[Stored data]

(* ===== verification/CFloat.v ===== *)
(** * C doubles: IEEE-754 binary64 and its conversions

    [double] is the standard library's specification float at precision 53 and
    maximal exponent 1024, so +, -, *, / and sqrt are the correctly rounded
    IEEE operations and evaluate inside the kernel.  This file adds the
    conversions the calculator uses: casts to and from [long], [floor] and
    [trunc], [sscanf] with %lf, %lo and %lX, and [snprintf] with %.8g, %lo and
    %lX.  The sign of a NaN is not represented. *)

From Corelib Require Export SpecFloat.
From S2P Require Import Prelude.
From S2P Require Import CString.
Open Scope Z_scope.

Definition double := spec_float.
#[local] Abbreviation prec := 53%Z.
#[local] Abbreviation emax := 1024%Z.

Definition dadd : double → double → double := SFadd prec emax.
Definition dsub : double → double → double := SFsub prec emax.
Definition dmul : double → double → double := SFmul prec emax.
Definition ddiv : double → double → double := SFdiv prec emax.
Definition dsqrt : double → double := SFsqrt prec emax.
Definition deq : double → double → bool := SFeqb.
Definition dlt : double → double → bool := SFltb.
Definition dle : double → double → bool := SFleb.

(** [(double)z] for an integer [z]. *)
Definition d_of_Z (z : Z) : double := binary_normalize prec emax z 0 false.
Definition dzero : double := S754_zero false.

(** [(float)z], widened to double for the arithmetic that follows. *)
Definition float_of_Z (z : Z) : double :=
  match binary_normalize 24 128 z 0 false with
  | S754_finite s m e => binary_normalize prec emax (if s then Zneg m else Zpos m) e s
  | f => f
  end.

(** The mathematical integer part of a finite double (toward zero). *)
Definition dtrunc_Z (x : double) : option Z :=
  match x with
  | S754_zero _ => Some 0
  | S754_finite s m e =>
    let a := if 0 <=? e then Zpos m * 2 ^ e else Zpos m / 2 ^ (- e) in
    Some (if s then - a else a)
  | _ => None
  end.

(** [(long)x].  Out of range the result is what the x86-64 conversion
    instruction gives, LONG_MIN. *)
Definition to_long (x : double) : Z :=
  match dtrunc_Z x with
  | Some z => if (- 2 ^ 63 <=? z) && (z <? 2 ^ 63) then z else - 2 ^ 63
  | None => - 2 ^ 63
  end.

(** [(int)x] *)
Definition to_int (x : double) : Z :=
  match dtrunc_Z x with
  | Some z => if (- 2 ^ 31 <=? z) && (z <? 2 ^ 31) then z else - 2 ^ 31
  | None => - 2 ^ 31
  end.

(** [trunc] and [floor] keep the sign of a zero result. *)
Definition dsign (x : double) : bool :=
  match x with
  | S754_zero s | S754_infinity s | S754_finite s _ _ => s
  | S754_nan => false
  end.

Definition dtrunc (x : double) : double :=
  match x, dtrunc_Z x with
  | S754_finite s _ _, Some z => binary_normalize prec emax z 0 s
  | _, _ => x
  end.

Definition dfloor (x : double) : double :=
  match x with
  | S754_finite s m e =>
    if 0 <=? e then x
    else binary_normalize prec emax ((if s then Zneg m else Zpos m) / 2 ^ (- e)) 0 s
  | _ => x
  end.

(** ** Digits *)

Definition digit_char (d : Z) : char :=
  ascii_of_nat (Z.to_nat (if d <? 10 then 48 + d else 55 + d)).

(** The value of a digit character in the bases up to 16 (either case). *)
Definition digit_val (c : char) : option Z :=
  let n := Z.of_nat (nat_of_ascii c) in
  if (48 <=? n) && (n <=? 57) then Some (n - 48)
  else if (65 <=? n) && (n <=? 70) then Some (n - 55)
  else if (97 <=? n) && (n <=? 102) then Some (n - 87)
  else None.

Definition base_digit (base : Z) (c : char) : option Z :=
  match digit_val c with
  | Some d => if d <? base then Some d else None
  | None => None
  end.

(** Digits of a natural number, most significant first ([n] digits at most). *)
Fixpoint digits_aux (n : nat) (base z : Z) (acc : list char) : list char :=
  match n with
  | O => acc
  | S n' =>
    let acc' := digit_char (z mod base) :: acc in
    if z <? base then acc' else digits_aux n' base (z / base) acc'
  end.

(** [z < base ^ (log2 z + 1)], so that many digits always suffice. *)
Definition digits (base z : Z) : list char :=
  digits_aux (S (Z.to_nat (Z.log2 z))) base z [].

(** Split off the longest prefix of base-[base] digits: its value appended to
    [v], the number of digits, and the rest. *)
Fixpoint scan_digits (base v n : Z) (s : list char) : Z * Z * list char :=
  match s with
  | c :: s' =>
    match base_digit base c with
    | Some d => scan_digits base (v * base + d) (n + 1) s'
    | None => (v, n, s)
    end
  | [] => (v, n, [])
  end.

(** ** sscanf *)

Definition isspace (c : char) : bool :=
  let n := nat_of_ascii c in (Nat.eqb n 32 || (Nat.leb 9 n && Nat.leb n 13))%bool.

Fixpoint skip_space (s : list char) : list char :=
  match s with
  | c :: s' => if isspace c then skip_space s' else s
  | [] => []
  end.

(** An optional sign: (is negative, rest). *)
Definition scan_sign (s : list char) : bool * list char :=
  match s with
  | "-"%char :: s' => (true, s')
  | "+"%char :: s' => (false, s')
  | _ => (false, s)
  end.

(** [sscanf(s, "%lo", &n)] and ["%lX"]: [None] when nothing matches and [n]
    keeps its value.  Out of range saturates at ULONG_MAX, a sign negates
    modulo 2^64. *)
Definition sscanf_ulong (base : Z) (s : list char) : option Z :=
  let '(neg, s1) := scan_sign (skip_space s) in
  let '(v, n, _) := scan_digits base 0 0 s1 in
  if n =? 0 then None
  else if 2 ^ 64 <=? v then Some (2 ^ 64 - 1)
  else Some (if neg then u64 (- v) else v).

Definition lower (c : char) : char :=
  let n := nat_of_ascii c in
  if (Nat.leb 65 n && Nat.leb n 90)%bool then ascii_of_nat (n + 32) else c.

Definition has_prefix_ci (p s : list char) : bool :=
  bool_decide (p = map lower (take (length p) s)).

(** The double nearest to [m * 10 ^ e], [m] non-negative.  The two cut-offs
    only bound the powers computed: beyond them the result is infinite or
    rounds to zero. *)
Definition d_of_dec (neg : bool) (m e : Z) : double :=
  match m with
  | Zpos p =>
    let nd := Z.of_nat (length (digits 10 m)) in
    if 400 <? e then S754_infinity neg
    else if e + nd <? -400 then S754_zero neg
    else if 0 <=? e
    then binary_normalize prec emax ((if neg then -1 else 1) * (m * 10 ^ e)) 0 neg
    else let '(mz, ez, lz) := SFdiv_core_binary prec emax m 0 (10 ^ (- e)) 0 in
         binary_round_aux prec emax neg mz ez lz
  | _ => S754_zero neg
  end.

(** The exponent part: [e], an optional sign and at least one digit; 0 when
    what follows is not one. *)
Definition scan_exponent (s : list char) : Z :=
  match s with
  | c :: s1 =>
    if bool_decide (lower c = "e"%char) then
      let '(neg, s2) := scan_sign s1 in
      let '(v, n, _) := scan_digits 10 0 0 s2 in
      if n =? 0 then 0 else if neg then - v else v
    else 0
  | [] => 0
  end.

(** [sscanf(s, "%lf", &d)]: the longest prefix [strtod] accepts in decimal,
    "inf" and "nan" included; [None] when nothing matches.  (The display never
    holds an 'x', so hexadecimal floats do not arise.) *)
Definition sscanf_lf (s : list char) : option double :=
  let '(neg, s1) := scan_sign (skip_space s) in
  if has_prefix_ci (str "inf") s1 then Some (S754_infinity neg)
  else if has_prefix_ci (str "nan") s1 then Some S754_nan
  else
    let '(iv, ni, s2) := scan_digits 10 0 0 s1 in
    let '(v, nf, s3) :=
      match s2 with
      | "."%char :: s2' => scan_digits 10 iv 0 s2'
      | _ => (iv, 0, s2)
      end in
    if ni + nf =? 0 then None
    else Some (d_of_dec neg v (scan_exponent s3 - nf)).

(** ** snprintf *)

(** [%lo], [%lX]: the argument converted to unsigned long. *)
Definition print_ulong (base z : Z) : list char := digits base (u64 z).

Fixpoint strip_zeros (s : list char) : list char :=
  match s with
  | [] => []
  | c :: s' =>
    match strip_zeros s' with
    | [] => if decide (c = "0"%char) then [] else [c]
    | t => c :: t
    end
  end.

(** Round [n / d] half to even. *)
Definition div_rne (n d : Z) : Z :=
  let q := n / d in
  let r := n mod d in
  match (2 * r) ?= d with
  | Lt => q
  | Gt => q + 1
  | Eq => if Z.even q then q else q + 1
  end.

(** [num / den > 0]: the decimal exponent [X] with [10^X <= num/den < 10^(X+1)]. *)
Definition dec_exponent (num den : Z) : Z :=
  if den <=? num then Z.of_nat (length (digits 10 (num / den))) - 1
  else let c := (den + num - 1) / num in
       - Z.of_nat (length (digits 10 (c - 1))).

Definition pad2 (s : list char) : list char :=
  if Nat.ltb (length s) 2 then "0"%char :: s else s.

(** "int" or "int.frac" without trailing zeros in the fraction. *)
Definition point (i f : list char) : list char :=
  match strip_zeros f with [] => i | t => i ++ "."%char :: t end.

(** [%.8g] of a positive [num / den]: eight significant digits, correctly
    rounded, in the shorter of the two styles, trailing zeros removed. *)
Definition print_g_pos (num den : Z) : list char :=
  let x0 := dec_exponent num den in
  let k := 7 - x0 in
  let d0 := if 0 <=? k then div_rne (num * 10 ^ k) den
            else div_rne num (den * 10 ^ (- k)) in
  let '(d, x) := if d0 =? 10 ^ 8 then (10 ^ 7, x0 + 1) else (d0, x0) in
  let ds := digits 10 d in
  if (-4 <=? x) && (x <? 8) then
    if 0 <=? x
    then point (take (S (Z.to_nat x)) ds) (drop (S (Z.to_nat x)) ds)
    else point (str "0") (repeat "0"%char (Z.to_nat (- x - 1)) ++ ds)
  else
    point (take 1 ds) (drop 1 ds) ++ "e"%char ::
      (if x <? 0 then "-"%char else "+"%char) :: pad2 (digits 10 (Z.abs x)).

Definition print_g (x : double) : list char :=
  let sg := fun s : bool => if s then str "-" else [] in
  match x with
  | S754_zero s => sg s ++ str "0"
  | S754_infinity s => sg s ++ str "inf"
  | S754_nan => str "nan"
  | S754_finite s m e =>
    sg s ++ (if 0 <=? e then print_g_pos (Zpos m * 2 ^ e) 1
             else print_g_pos (Zpos m) (2 ^ (- e)))
  end.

**Task:** From the records above, print exactly the lines that run from the line with "Definition div_rne (n" to the line with "else div_rne num", inclusive.

**Task solution:**
Definition div_rne (n d : Z) : Z :=
  let q := n / d in
  let r := n mod d in
  match (2 * r) ?= d with
  | Lt => q
  | Gt => q + 1
  | Eq => if Z.even q then q else q + 1
  end.

(** [num / den > 0]: the decimal exponent [X] with [10^X <= num/den < 10^(X+1)]. *)
Definition dec_exponent (num den : Z) : Z :=
  if den <=? num then Z.of_nat (length (digits 10 (num / den))) - 1
  else let c := (den + num - 1) / num in
       - Z.of_nat (length (digits 10 (c - 1))).

Definition pad2 (s : list char) : list char :=
  if Nat.ltb (length s) 2 then "0"%char :: s else s.

(** "int" or "int.frac" without trailing zeros in the fraction. *)
Definition point (i f : list char) : list char :=
  match strip_zeros f with [] => i | t => i ++ "."%char :: t end.

(** [%.8g] of a positive [num / den]: eight significant digits, correctly
    rounded, in the shorter of the two styles, trailing zeros removed. *)
Definition print_g_pos (num den : Z) : list char :=
  let x0 := dec_exponent num den in
  let k := 7 - x0 in
  let d0 := if 0 <=? k then div_rne (num * 10 ^ k) den
            else div_rne num (den * 10 ^ (- k)) in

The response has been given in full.